His Dream or Ours?

YEARS ago, now, my wife and I were pleasuring in Vermont, savoring the bosky dells and verdant dingles with their purling streams. Highway engineers have since straightened some of Vermont out, but back then every dale and vista was just around the next bend. Except for bridges, no road in Vermont was straight, and on going right or going left you broke even. The road we'd chosen that day, pristine and unspoiled, made around a curve, and we beheld a weathered farmhouse speaking for generations and waitin g to have its picture in Yankee Magazine. "Lovely," she said.

Before I could agree, the door of the farmhouse opened from inside, and out stepped a young soldier of the American Civil War - uniform, packsack, musket, and his little campaign cap as jaunty as if he were bound for Antietam. But that was not his present destination. He marched in military formation across the farmyard, opened a door, and stepped into the barn.

I can't tell you a thing more than that. He crossed the yard, and we passed. The winding road ended the scene; we were looking at another and different episode. And we've always felt this was right. How many people, amongst all the strutting and fretting upon the stage, have seen a Yankee soldier come out of his house and go into his barn? Gun and all. What explanation could possibly be better than conjecture? What could that soldier tell us to better the guesses we made in the next 10 miles?

Was he going to be in a play? Had an ancestor bought out an Army surplus store back in 1868? Did he dress thus for farm chores, and was he going to feed the pigs? Had he, like old Rip, just awakened, and like Alice, was this his dream or ours?

All too seldom as this world lags, something of this sort comes up to grace the humdrum otherwise in forces. There was the time, for instance, that Don Rose staged Shakespeare's "Love's Labour's Lost." Don did a daily and sprightly column for the lamented Philadelphia Bulletin, and he frequently used his family as grist. He had a dozen or more children, and wrote a book titled "A Full House." Sadly, the book languished with the publisher and appeared after another book was successfully on the best seller

list - "Cheaper by the Dozen." Don's book was written first, but people thought he had swiped the idea.
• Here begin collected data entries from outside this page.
(* ===== verification/Double.v ===== *)
(** * C doubles

    [double] is IEEE binary64, computed by the Standard Library's
    [SpecFloat]; [pow] of libm is a parameter. *)

From Stdlib Require Import ZArith Lia SpecFloat.
From stdpp Require Import base numbers option.
From S2P Require Import Prelude.

Definition double : Type := spec_float.
Definition prec : Z := 53.
Definition emax : Z := 1024.

Definition fadd : double → double → double := SFadd prec emax.
Definition fsub : double → double → double := SFsub prec emax.
Definition fmul : double → double → double := SFmul prec emax.
Definition fdiv : double → double → double := SFdiv prec emax.
Definition fsqrt : double → double := SFsqrt prec emax.
Definition flt : double → double → bool := SFltb.
Definition fle : double → double → bool := SFleb.
Definition feq : double → double → bool := SFeqb.
Definition NAN : double := S754_nan.
Definition INFINITY : double := S754_infinity false.
Definition fzero : double := S754_zero false.
(** The conversion of an integer, rounded to nearest even. *)
Definition of_Z (z : Z) : double := binary_normalize prec emax z 0 false.

(** [(uint64_t) ceil (x)], where C defines it. *)
Definition ceil_Z (x : double) : option Z :=
  match x with
  | S754_zero _ => Some 0
  | S754_finite s m e =>
      let m := if s then Z.neg m else Z.pos m in
      Some (if e >=? 0 then m * 2 ^ e else - ((- m) / 2 ^ (- e)))
  | _ => None
  end.
Definition u64_of_ceil (x : double) : option Z :=
  z ← ceil_Z x; if (0 <=? z) && (z <? 2 ^ 64) then Some z else None.

(** Conversion to an integer type truncates towards zero; it is undefined
    when the result does not fit. *)
Definition trunc_Z (x : double) : option Z :=
  match x with
  | S754_zero _ => Some 0
  | S754_finite s m e =>
      let z := if e >=? 0 then Z.pos m * 2 ^ e else Z.pos m / 2 ^ (- e) in
      Some (if s then - z else z)
  | _ => None
  end.
Definition u64_of_trunc (x : double) : option Z :=
  z ← trunc_Z x; if (0 <=? z) && (z <? 2 ^ 64) then Some z else None.
Definition i64_of_trunc (x : double) : option Z :=
  z ← trunc_Z x; if (- 2 ^ 63 <=? z) && (z <? 2 ^ 63) then Some z else None.

(** libm's [pow]. *)
Class Libm : Type := pow : double → double → double.

(** ** Comparison *)

Lemma SFcompare_trans x y z :
  SFcompare x y = Some Lt → SFcompare y z = Some Lt → SFcompare x z = Some Lt.
Proof.
  destruct x as [sx|[]| |[] mx ex], y as [sy|[]| |[] my ey], z as [sz|[]| |[] mz ez]; try done; simpl;
  intros H1 H2;
  destruct (Z.compare_spec ex ey), (Z.compare_spec ey ez), (Z.compare_spec ex ez); subst; try done; try lia;
  injection H1 as H1; injection H2 as H2; f_equal;
  repeat match goal with
  | H : context [Pos.compare_cont Eq ?a ?b] |- _ => change (Pos.compare_cont Eq a b) with (a ?= b)%positive in H
  end;
  try change (Pos.compare_cont Eq mx mz) with (mx ?= mz)%positive.
  all: destruct (Pos.compare_spec mx my), (Pos.compare_spec my mz), (Pos.compare_spec mx mz); try done; lia.
Qed.

Lemma flt_trans x y z : flt x y = true → flt y z = true → flt x z = true.
Proof.
  unfold flt, SFltb. destruct (SFcompare x y) as [[]|] eqn:E1; try done.
  destruct (SFcompare y z) as [[]|] eqn:E2; try done. by rewrite (SFcompare_trans _ _ _ E1 E2).
Qed.

Definition is_nan (x : double) : bool := match x with S754_nan => true | _ => false end.

Lemma fle_flt x y : is_nan x = false → is_nan y = false → fle y x = false ↔ flt x y = true.
Proof.
  intros Hx Hy. unfold fle, flt, SFleb, SFltb.
  assert (SFcompare y x = CompOpp <$> SFcompare x y ∧ is_Some (SFcompare x y)) as [-> [c ->]];
    [|by destruct c].
  destruct x as [sx|[]| |[] mx ex], y as [sy|[]| |[] my ey]; try done; simpl;
    rewrite (Z.compare_antisym ex ey); destruct (ex ?= ey)%Z; simpl; (split; [|done]); try done;
    change (Pos.compare_cont Eq ?a ?b) with (a ?= b)%positive;
    rewrite (Pos.compare_antisym mx my); by destruct (mx ?= my)%positive.
Qed.

Lemma flt_infinity x : is_nan x = false → feq x INFINITY = false ↔ flt x INFINITY = true.
Proof. by destruct x as [|[]| |]. Qed.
So as a stunt the Rose family presented Shakespeare; everybody in the cast was a Rose. The municipal auditorium was hired, and Don huckstered tickets in his column until they were all sold. On the appointed evening the Rose family had an early supper, arranged the stage makeup, donned costumes, and got into three taxicabs for the trip to the theatre. This would be precisely at the peak traffic time in the City of Brotherly Love. And at the city's busiest intersection the foremost taxi blew a tire and pul led to the curb. The other two taxis drew up behind, and all was bustle and confusion.

The traffic officer then on duty beheld this state of affairs and blew his whistle. Then he left his post and started over to see if he could do anything. He was halfway there when the doors on all three taxis opened, and out stepped the King of Navarre and his Lords, the Princess of France and her Ladies, Don Adriano himself, Holofernes, Costard the Clown, and all the Rose family right up to the Good Curate, who chided the police officer for his unseemly words in the presence of the ladies.

The traffic officer was visibly shaken by this, and waggled his head. But unhappily for all the innocent witnesses to this, and for the City of Philadelphia, the explanation came in Don's next column. Everybody now knew how a band of Elizabethans came to turn out and change a tire. Curiosity ceased and the simple explanation deprived Philadelphia of an ongoing whimsy. We were lucky never to have our Vermont war veteran elucidated.